The records Block Start

(** [streamlit.session_state.current_path] and what was done so far. *)
Record state := State {
  current_path : string;
  trace : list event;
  blog : list string
}.

Abbreviation M := (Run state).

Inductive kind := Directory | Regular | Other.

(** [Path(p).suffix[1:]]: what follows the last dot of the name, when that
    dot is neither the first nor the last character of the name. *)
Definition format_of (filename : string) : string :=
  let pieces := Str.split "."%char (Path_name filename) in
  if bool_decide (2 <= length pieces)
     && negb (bool_decide (Str.join "." (List.removelast pieces) = EmptyString))
  then List.last pieces EmptyString
  else EmptyString.

(** A name as [os.listdir] returns it: not empty, not a dot, without a
    slash. *)
Definition plain (name : string) : bool :=
  negb (bool_decide (name = EmptyString)) && negb (bool_decide (name = "."))
  && negb (Str.contains Str.slash name).

(** The path is contained in the ancestor as the design note words it:
    it resolves to a path equal to or nested under the ancestor. Resolution
    is that of [os.path.normpath]. *)
Definition spec_path_is_contained (candidate ancestor : string) : bool :=
  is_relative_to (Session.normpath candidate) (Session.normpath ancestor).

Section Display.

(** [os.listdir(p)] with the kind of each entry, or the error it raises;
    the working directory is the one in effect after [list_directory]
    has anchored it again. *)
Variable listdir : string -> result (list (string * kind)).
(** [open(p, 'rb')] succeeds. *)
Variable readable : string -> bool.
(** [streamlit.sidebar.button(.., key=key)] returns true. *)
Variable pressed : string -> bool.

Definition record (e : event) : M unit :=
  fun st => (Ok tt, State (current_path st) (trace st ++ [e]) (blog st)).

Definition set_current_path (p : string) : M unit :=
  fun st => (Ok tt, State p (trace st) (blog st)).

Definition get_current_path : M string :=
  fun st => (Ok (current_path st), st).

Definition warn (text : string) : M unit :=
  fun st => (Ok tt, State (current_path st) (trace st) (blog st ++ [text])).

The records Block End

(Work instructions) Return all of the data precisely as it appears.

(Finished task)
(** [streamlit.session_state.current_path] and what was done so far. *)
Record state := State {
  current_path : string;
  trace : list event;
  blog : list string
}.

Abbreviation M := (Run state).

Inductive kind := Directory | Regular | Other.

(** [Path(p).suffix[1:]]: what follows the last dot of the name, when that
    dot is neither the first nor the last character of the name. *)
Definition format_of (filename : string) : string :=
  let pieces := Str.split "."%char (Path_name filename) in
  if bool_decide (2 <= length pieces)
     && negb (bool_decide (Str.join "." (List.removelast pieces) = EmptyString))
  then List.last pieces EmptyString
  else EmptyString.

(** A name as [os.listdir] returns it: not empty, not a dot, without a
    slash. *)
Definition plain (name : string) : bool :=
  negb (bool_decide (name = EmptyString)) && negb (bool_decide (name = "."))
  && negb (Str.contains Str.slash name).

(** The path is contained in the ancestor as the design note words it:
    it resolves to a path equal to or nested under the ancestor. Resolution
    is that of [os.path.normpath]. *)
Definition spec_path_is_contained (candidate ancestor : string) : bool :=
  is_relative_to (Session.normpath candidate) (Session.normpath ancestor).

Section Display.

(** [os.listdir(p)] with the kind of each entry, or the error it raises;
    the working directory is the one in effect after [list_directory]
    has anchored it again. *)
Variable listdir : string -> result (list (string * kind)).
(** [open(p, 'rb')] succeeds. *)
Variable readable : string -> bool.
(** [streamlit.sidebar.button(.., key=key)] returns true. *)
Variable pressed : string -> bool.

Definition record (e : event) : M unit :=
  fun st => (Ok tt, State (current_path st) (trace st ++ [e]) (blog st)).

Definition set_current_path (p : string) : M unit :=
  fun st => (Ok tt, State p (trace st) (blog st)).

Definition get_current_path : M string :=
  fun st => (Ok (current_path st), st).

Definition warn (text : string) : M unit :=
  fun st => (Ok tt, State (current_path st) (trace st) (blog st ++ [text])).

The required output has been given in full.